Глотая иглы обиды, раздирающие все его нутро, Свенельд не мог не сознавать, что той поддержки, которую он сумел снискать у части дружины и прежде всего киевского еврейства, оплатив ее беззаконным расточительством народной дани, не достанет для того, чтобы низложить русское понимание чести вместе с родовым князем, неосознанно (видимо) становящимся на его защиту. Конечно, деньги кое-что значат и для Руси. Но Свенельду ли было не знать, что на них здесь нельзя купить благорасположение самых уважаемых волхвов, на них нельзя приобрести ратное воодушевление дружинников и уважение врага, даже всегда радующиеся побрякушкам и всяким чувственным удовольствиям жены в глубине души все равно будут испытывать презрение к мужу, не наделенному величием. Что же оставалось Свенельду? Находясь в самом расцвете жизни, числом ратных свершений (что вроде бы было предписано его земному пути) он последние годы вряд ли значительно превосходил семнадцатилетнего Святослава.
— Да-а… Вестовщик донес, что хазарский отряд не столь уж велик, и еще не известно… — Свенельд перевел дыхание и наконец оторвал от пола свои бледно-бледно голубые ледовидные глаза, от охватившей их усталости казавшиеся тусклыми, мутными, словно тающими. — А градским людям, конечно же, куда спокойнее будет, если с ними малая дружина останется.
— Святослав? — обернулся Асмуд.
— Что ж, тогда пусть остается, — кивнул князь, — но мне все равно ратовать идти. Значит с лепшей дружиной буду хазарскую мразь рубить. Так будет.
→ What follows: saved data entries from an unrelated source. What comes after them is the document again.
(* ===== verification/Prog.v ===== *)
(** Programs that call their environment: a tree of calls whose continuations
    depend on the answers.  A component with effects on several others is
    written once as such a tree and then read in three ways: as the set of its
    traces under an arbitrary environment ([traces]), as a function of a state
    that answers the calls ([exec_prog]), and as a sequence of small steps that
    other programs may interleave with ([prog_step]). *)
From S2P Require Import Prelude.

Section prog.
Context {E : Type → Type}.

Inductive prog (R : Type) : Type :=
  | Ret (r : R)
  | Call {A : Type} (e : E A) (k : A → prog R).
Arguments Ret {R} r.
Arguments Call {R A} e k.

Definition do {A} (e : E A) : prog A := Call e Ret.

Fixpoint pbind {A B} (f : A → prog B) (p : prog A) : prog B :=
  match p with
  | Ret a => f a
  | Call e k => Call e (λ x, pbind f (k x))
  end.

(** ** Traces: the calls made and the answers received, with the result. *)
Record event := Event { ev_type : Type; ev_call : E ev_type; ev_answer : ev_type }.

Inductive traces {R} : prog R → list event → R → Prop :=
  | traces_ret r : traces (Ret r) [] r
  | traces_call A (e : E A) k a tr r :
      traces (k a) tr r → traces (Call e k) (Event A e a :: tr) r.

Lemma traces_Ret {R} (r r' : R) tr : traces (Ret r) tr r' ↔ tr = [] ∧ r' = r.
Proof.
  split.
  - intros Ht. refine (match Ht in traces p tr r' return
      match p with Ret r => tr = [] ∧ r' = r | _ => True end with
      | traces_ret _ => conj eq_refl eq_refl | traces_call _ _ _ _ _ _ _ => I end).
  - intros [-> ->]. constructor.
Qed.

Lemma traces_Call {R A} (e : E A) (k : A → prog R) tr r :
  traces (Call e k) tr r ↔ ∃ a tr', tr = Event A e a :: tr' ∧ traces (k a) tr' r.
Proof.
  split.
  - intros Ht. refine (match Ht in traces p tr r return
      match p with Ret _ => True
      | Call e k => ∃ a tr', tr = Event _ e a :: tr' ∧ traces (k a) tr' r end with
      | traces_ret _ => I | traces_call _ _ _ _ _ _ H => _ end). eauto.
  - intros (a & tr' & -> & Hk). by constructor.
Qed.

Lemma traces_pbind {A B} (p : prog A) (f : A → prog B) tr r :
  traces (pbind f p) tr r ↔
  ∃ a tr1 tr2, tr = tr1 ++ tr2 ∧ traces p tr1 a ∧ traces (f a) tr2 r.
Proof.
  revert tr. induction p as [a|X e k IH]; intros tr; cbn.
  - split.
    + intros Ht. exists a, [], tr. by rewrite traces_Ret.
    + intros (a' & tr1 & tr2 & -> & [-> ->]%traces_Ret & Hf). done.
  - rewrite traces_Call. split.
    + intros (x & tr' & -> & Hk). apply IH in Hk as (a & tr1 & tr2 & -> & H1 & H2).
      exists a, (Event X e x :: tr1), tr2. rewrite traces_Call. eauto 10.
    + intros (a & tr1 & tr2 & -> & H1 & H2). apply traces_Call in H1 as (x & tr' & -> & H1).
      exists x, (tr' ++ tr2). split; [done|]. apply IH. eauto 10.
Qed.

(** ** Running against a state *)
Fixpoint exec_prog {W R} (h : ∀ A, E A → W → W * A) (p : prog R) (w : W) : W * R :=
  match p with
  | Ret r => (w, r)
  | Call e k => let '(w', a) := h _ e w in exec_prog h (k a) w'
  end.

(** The run of a state is one of the traces. *)
Lemma exec_prog_trace {W R} (h : ∀ A, E A → W → W * A) (p : prog R) w :
  ∃ tr, traces p tr (exec_prog h p w).2.
Proof.
  revert w. induction p as [r|A e k IH]; intros w; cbn.
  - exists []. constructor.
  - destruct (h A e w) as [w' a]. destruct (IH a w') as [tr Htr].
    exists (Event A e a :: tr). by constructor.
Qed.

(** ** Small steps *)
Inductive prog_step {W R} (h : ∀ A, E A → W → W → A → Prop) : W * prog R → W * prog R → Prop :=
  | step_call A (e : E A) k w w' a : h A e w w' a → prog_step h (w, Call e k) (w', k a).

End prog.
Arguments prog : clear implicits.
Arguments Ret {E R} r.
Arguments Call {E R A} e k.
Arguments event : clear implicits.
Arguments Event {E} ev_type ev_call ev_answer.

#[export] Instance prog_ret {E} : MRet (prog E) := λ A a, Ret a.
#[export] Instance prog_bind {E} : MBind (prog E) := λ A B f p, pbind f p.

(** Calls satisfying a predicate, in order. *)
Definition calls {E} (P : event E → bool) (tr : list (event E)) : list (event E) :=
  filter (λ e, P e = true) tr.

Lemma calls_app {E} (P : event E → bool) tr tr' : calls P (tr ++ tr') = calls P tr ++ calls P tr'.
Proof. apply filter_app. Qed.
Хоть и взял бывший Святославов кормилец на себя труд примирителя (а потому следовало ему держать себя как можно безразличнее к обеим сторонам), все же не смог удержать отецкого восхищения перед юношеской чистотой и мужеской, поистине, княжеской, неколебимостью своего вскормленника. И как же по-настоящему он был хорош собой! Тело человеческое завсе создает дух. Лоб или руки, походка или взгляд — всего лишь материальное свидетельство доброты или желчности, безбоязненности или боязливости, чистосердечия или склонности к стяжательству… Многие годы бездействия воинского таланта, способности к борьбе (что, как известно, для мужского удела равнозначно жизнеспособности) изрядно переиначили прежде восхищавшую открытость лица и великолепие самой стати северного витязя, обабили его, — некогда впалые с подвижными желваками щеки подпухли от жира, округлился подбородок, стремление уклоняться от ежедневных упражнений на Перуновом поле ради удовольствий бездействия и чувственности придали его прежде поистине русским богатырским плечам сомнительную покатость.